I set goals for myself allllll the time.  All are serious in nature, as they pertain to edging me along the way to the life I want to have for myself, but they all vary in size and difficulty.  Examples:

  • "Make small talk today."  (I despise small talk.  I'm actually quite good at it, but I prefer silence over forced conversation.) 
  • "Don't look at the sidewalk/down as you walk."  (There's so much more to be seen!)
  • "Walk slower."  (Not that I would EVER have any wishes to be confused for a slow-walker, but I tend to walk quickly and with an extreme purpose, and this sometimes means that I miss out on awesome things around me.  Coincides with above goal.)
  • "Don't drink Coke for three days in a row."  (It's bad for me.  I know this.)
  • "Write down one good thing about every day for an entire year in order to change how you view your life."  (YOU GUYS KNOW ABOUT THIS ONE)
  • "Make a blog post at least once a month for all of 2012."  (Safari, s'goodi!)
  • "Write at least one poem a month."  (I have very much exceeded this, to my own surprise.)
  • "Own your talents.  No more hiding."
That last one is a toughie because it's a life-long kind of thing, you know?  It's not like I make it to the end of a day/week/month/year and think, "Phew, that's over!  Glad I did it.  Hope I learned something."  I have several goals that are constant, day-to-day efforts, and I do mean "efforts" in the truest sense of the word.  They can be physically taxing in how difficult they are for me to achieve.  They can bring me to tears when I feel that I've failed.  They can follow me for the rest of my life, because I can fail them, but I don't know that I can ever fully achieve them.  It kind of sucks.  But I seriously do feel that it's something I have to do, because I've made a commitment to myself to honestly be a better person, for the sake of others and for myself.
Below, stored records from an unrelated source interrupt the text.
(* ===== verification/FsstPolicy.v ===== *)
(** * When a column chunk gets a symbol table

    The two questions the writer asks before it commits a varlena column chunk
    to FSST: [PgColumnarFsstDictWins] (few enough distinct values for a
    dictionary, so do not build a table) and [PgColumnarFsstHelpsCompressed]
    (does the table still pay after the block codec).  The first is shown to
    count distinct value hashes exactly; the second to decide on compressed
    sizes with the table charged to FSST. *)

From S2P Require Import Prelude BitPack Codec OpenAddr Varlena Dict Fsst Compress.

(** ** The distinct probe *)

Definition gate_key (slots : list (option Z)) (s : Z) : option Z :=
  match slots !! Z.to_nat s with Some (Some h) => Some h | _ => None end.

Definition filled_slot (o : option Z) : Prop := o <> None.
#[local] Instance filled_slot_dec o : Decision (filled_slot o).
Proof. unfold filled_slot. apply _. Defined.

(** The table holds exactly the hashes [ds]. *)
Record gate_rep (ds : list Z) (slots : list (option Z)) : Prop := {
  gr_len : zlen slots = cap 12;
  gr_count : length (filter filled_slot slots) = length ds;
  gr_max : zlen ds <= DICT_MAX_DISTINCT;
  gr_inv : oa_inv id 12 (gate_key slots);
  gr_mem : forall h, h ∈ ds <-> exists s, 0 <= s < cap 12 /\ gate_key slots s = Some h
}.

Definition add_hash (ds : list Z) (h : Z) : list Z := if decide (h ∈ ds) then ds else h :: ds.

Lemma gate_rep_init : gate_rep [] (replicate (Z.to_nat FSST_CARD_SLOTS) None).
Proof.
  assert (Hk : forall s, gate_key (replicate (Z.to_nat FSST_CARD_SLOTS) None) s = None).
  { intros s. unfold gate_key. destruct (_ !! _) as [o|] eqn:E; [|done].
    apply lookup_replicate in E as [-> _]. done. }
  split.
  - unfold zlen. by rewrite length_replicate.
  - rewrite filter_none; [done|]. unfold filled_slot. by intros [].
  - done.
  - apply oa_inv_empty. intros s _. apply Hk.
  - intros h. rewrite elem_of_nil. split; [done|]. intros (s & _ & Hs). by rewrite Hk in Hs.
Qed.

Section Gate.
Context (ds : list Z) (slots : list (option Z)) (HR : gate_rep ds slots).

Lemma gate_hole : exists e, 0 <= e < cap 12 /\ gate_key slots e = None.
Proof using HR.
  destruct (filter_lt_hole filled_slot slots) as (i & o & Ho & Hn).
  - rewrite (gr_count _ _ HR). pose proof (gr_max _ _ HR). pose proof (gr_len _ _ HR).
    unfold DICT_MAX_DISTINCT, zlen, cap in *. lia.
  - exists (Z.of_nat i). pose proof (lookup_lt_Some _ _ _ Ho). pose proof (gr_len _ _ HR).
    split; [unfold zlen in *; lia|]. unfold gate_key. rewrite Nat2Z.id, Ho.
    destruct o; [|done]. by destruct Hn.
Qed.

Lemma gate_key_insert s h s' :
  0 <= s < cap 12 -> 0 <= s' ->
  gate_key (<[Z.to_nat s := Some h]> slots) s' = if decide (s' = s) then Some h else gate_key slots s'.
Proof using HR.
  intros Hs Hs'. unfold gate_key. pose proof (gr_len _ _ HR). unfold zlen in *.
  destruct (decide (s' = s)) as [->|]; [by rewrite list_lookup_insert_eq by lia|].
  by rewrite list_lookup_insert_ne by lia.
Qed.

Lemma gate_add s h :
  0 <= s < cap 12 -> gate_key slots s = None -> reached id 12 (gate_key slots) h s ->
  zlen ds < DICT_MAX_DISTINCT -> gate_rep (h :: ds) (<[Z.to_nat s := Some h]> slots).
Proof using HR.
  intros Hs Hemp Hr Hmax. pose proof HR as [Hl Hc _ Hinv Hm]. split.
  - unfold zlen in *. by rewrite length_insert.
  - destruct (lookup_lt_is_Some_2 slots (Z.to_nat s)) as [o Ho]; [unfold zlen in *; lia|].
    rewrite (filter_insert_new filled_slot _ _ o); [simpl; by rewrite Hc|done| |done].
    unfold gate_key in Hemp. rewrite Ho in Hemp. unfold filled_slot. destruct o; [done|]. by intros [].
  - unfold zlen in *. simpl. lia.
  - eapply (oa_inv_insert id 12); [lia|exact Hinv|exact Hr|exact Hemp|].
    intros s' Hs'. apply gate_key_insert; lia.
  - intros h'. rewrite elem_of_cons, Hm. split.
    + intros [->|(s' & Hs' & Hk)].
      * exists s. split; [done|]. rewrite gate_key_insert by lia. by rewrite decide_True.
      * exists s'. split; [done|]. rewrite gate_key_insert by lia. destruct (decide (s' = s)) as [->|]; congruence.
    + intros (s' & Hs' & Hk). rewrite gate_key_insert in Hk by lia.
      destruct (decide (s' = s)); [left; congruence|right; eauto].
Qed.
End Gate.

Lemma add_hash_le hs ds : zlen ds <= zlen (foldl add_hash ds hs).
Proof.
  revert ds. induction hs as [|h hs IH]; intros ds; simpl; [lia|].
  etrans; [|apply IH]. unfold add_hash. destruct (decide _); [lia|]. unfold zlen. simpl. lia.
Qed.

Lemma gate_probe_start h : u32 (Z.land h (FSST_CARD_SLOTS - 1)) = Z.land (id h) (cap 12 - 1).
Proof.
  unfold FSST_CARD_SLOTS, cap, u32, id. change (4096 - 1) with (2 ^ 12 - 1). rewrite land_ones_mod by lia.
  apply Z.mod_small. pose proof (mod_pow2_bound h 12 ltac:(lia)). lia.
Qed.

Lemma dict_wins_loop_spec `{VarattExternal} att vals : forall fuel pre ds slots,
  attlen att = -1 -> Forall (value_ok att) vals -> zlen (pre ++ concat vals) < 2 ^ 31 ->
  gate_rep ds slots -> (length vals < fuel)%nat ->
  dict_wins_loop fuel (pre ++ concat vals) (zlen (pre ++ concat vals)) (zlen pre) (zlen ds) slots
  = Ok (zlen (foldl add_hash ds (pgcolumnar_fnv1a <$> vals)) <=? DICT_MAX_DISTINCT).
Proof.
  induction vals as [|v vals IH]; intros fuel pre ds slots Ha Hv Hz HR Hf;
    (destruct fuel as [|fuel]; [simpl in Hf; lia|]); cbn [dict_wins_loop concat].
  { rewrite app_nil_r. destruct (Z.ltb_spec (zlen pre) (zlen pre)); [lia|]. simpl.
    by rewrite (proj2 (Z.leb_le _ _) (gr_max _ _ HR)). }
  inversion Hv as [|? ? Hv1 Hv2]; subst. pose proof (value_ok_pos _ _ Hv1) as Hpos.
  cbn [concat] in Hz. rewrite !zlen_app in Hz. pose proof (zlen_nonneg (concat vals)). pose proof (zlen_nonneg pre).
  destruct (Z.ltb_spec (zlen pre) (zlen (pre ++ v ++ concat vals))) as [_|Hbad];
    [|rewrite !zlen_app in Hbad; lia].
  assert (Hiv : inline_varlena v = true).
  { destruct Hv1 as [_ Hv1]. rewrite Ha in Hv1. by destruct Hv1. }
  replace (drop (Z.to_nat (zlen pre)) (pre ++ v ++ concat vals)) with (v ++ concat vals)
    by (unfold zlen; by rewrite Nat2Z.id, drop_app_length).
  rewrite inline_varlena_size, bind_Ok by done.
  destruct (Z.eqb_spec (zlen v) 0); [lia|]. cbn [orb].
  unfold u32 at 1. rewrite Z.mod_small by lia. rewrite !zlen_app.
  destruct (Z.ltb_spec (zlen pre + (zlen v + zlen (concat vals))) (zlen pre + zlen v)); [lia|].
  rewrite rd_middle, bind_Ok. set (h := pgcolumnar_fnv1a v). rewrite gate_probe_start.
  destruct (probe_spec id 12 ltac:(lia) (gate_key slots) h
    (fun s => match slots !! Z.to_nat s with
              | None => Oob | Some None => Ok Empty
              | Some (Some h') => Ok (if h' =? h then Hit else Next) end)
    (Z.to_nat FSST_CARD_SLOTS)) as (s & b & Hp & Hs & Hb).
  - intros s Hs. unfold slot_test, gate_key. pose proof (gr_len _ _ HR). unfold zlen in *.
    destruct (lookup_lt_is_Some_2 slots (Z.to_nat s)) as [o Ho]; [lia|]. rewrite Ho.
    destruct o as [h'|]; [|done]. f_equal. destruct (Z.eqb_spec h' h); by destruct (decide (h' = h)).
  - apply (gr_inv _ _ HR).
  - by apply (gate_hole ds).
  - done.
  - change (FSST_CARD_SLOTS - 1) with (cap 12 - 1). rewrite Hp, bind_Ok. cbn [fst snd].
    unfold u32. rewrite Z.mod_small by lia.
    assert (Hmem : h ∈ ds <-> b = true).
    { rewrite (gr_mem _ _ HR). destruct b; split; try done.
      - intros _. by exists s.
      - intros (s' & Hs' & Hk). by destruct Hb as (_ & _ & Hno), (Hno s' Hs'). }
    cbn [foldl fmap list_fmap]. unfold add_hash at 2.
    rewrite (app_assoc pre v), <- !zlen_app, (app_assoc pre v). destruct b.
    + rewrite decide_True by (by apply Hmem).
      apply IH; try done; [rewrite !zlen_app; lia|simpl in Hf; lia].
    + rewrite decide_False by (intros Hin; apply Hmem in Hin; done).
      destruct Hb as (Hemp & Hr & _). fold h.
      replace (zlen ds + 1) with (zlen (h :: ds)) by (unfold zlen; simpl; lia).
      destruct (Z.ltb_spec DICT_MAX_DISTINCT (zlen (h :: ds))) as [Hgt|Hle].
      * symmetry. f_equal. apply Z.leb_gt. eapply Z.lt_le_trans; [exact Hgt|apply add_hash_le].
      * apply IH; try done; [rewrite !zlen_app; lia| |simpl in Hf; lia].
        apply (gate_add _ _ HR); try done. unfold zlen in *. simpl in Hle. lia.
Qed.

Lemma add_hash_set hs ds :
  NoDup ds -> NoDup (foldl add_hash ds hs) /\ forall h, h ∈ foldl add_hash ds hs <-> h ∈ ds \/ h ∈ hs.
Proof.
  revert ds. induction hs as [|h hs IH]; intros ds Hd; simpl.
  { split; [done|]. intros h. rewrite elem_of_nil. intuition (subst; tauto). }
  unfold add_hash at 2 4. destruct (decide (h ∈ ds)) as [Hin|Hn].
  - destruct (IH ds Hd) as [H1 H2]. split; [done|]. intros h'. rewrite H2, elem_of_cons. intuition (subst; tauto).
  - destruct (IH (h :: ds)) as [H1 H2]; [by constructor|]. split; [done|]. intros h'. rewrite H2, !elem_of_cons. intuition (subst; tauto).
Qed.

Lemma add_hash_dups hs : zlen (foldl add_hash [] hs) = zlen (remove_dups hs).
Proof.
  destruct (add_hash_set hs []) as [H1 H2]; [constructor|].
  unfold zlen. f_equal. apply Permutation_length, NoDup_Permutation; [done|apply NoDup_remove_dups|].
  intros h. rewrite H2, elem_of_remove_dups, elem_of_nil. intuition (subst; tauto).
Qed.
So, of all of my many faults and shortcomings, one of which I am most ashamed is how long it took for me to own my talents.  I like to think that I have (had?) some sort of talent-dysmorphia.  Body-dysmorphia is a real thing, in which people truly cannot see their own bodies for the way they actually are; they seem them as distorted and ugly and so on and so forth.  I feel like for me, I could never see my talents as things worthy of sharing and things of which to be proud.  To say I am smart, to say I write well, to say things of that nature, is to be a braggart, immodest, lacking humility, vain, self-centered, etc.  I could never share my talents on a wide scale because it would be, in short, wrong.  

It has taken me years to be at this point, where I can say good things about myself and what I can do with only minor flinching (kidding...?).  It's one of the most awkward things for me to do.  But it's okay.  Owning my talents does not make me a bad person.  Claiming myself for who I am does not mean I'm bragging.  Hiding what I do well and putting down any compliments is only doing a disservice to myself and to the God who gave me these to share, to increase the joy of others, when possible.  And I hate thinking that not owning who I am is doing exactly the opposite of what my God intended.

There are so many levels on which I have convinced myself that I ought to be ashamed, and it's exhausting.  It's even more exhausting for me to put those old self-views aside and lay claim to my talents.  But it's the kind of exhaustion that I think will be worth it in the end.

So my goal to claim my talents and own what I do started small.  Publish a couple of poems on Facebook.  And God, that was TERRIFYING.  I had to stop.  It was too much, too soon.  I think I put up all of 2 poems before the panic set in.  Too many people could identify me with those words.  So I tried something even smaller.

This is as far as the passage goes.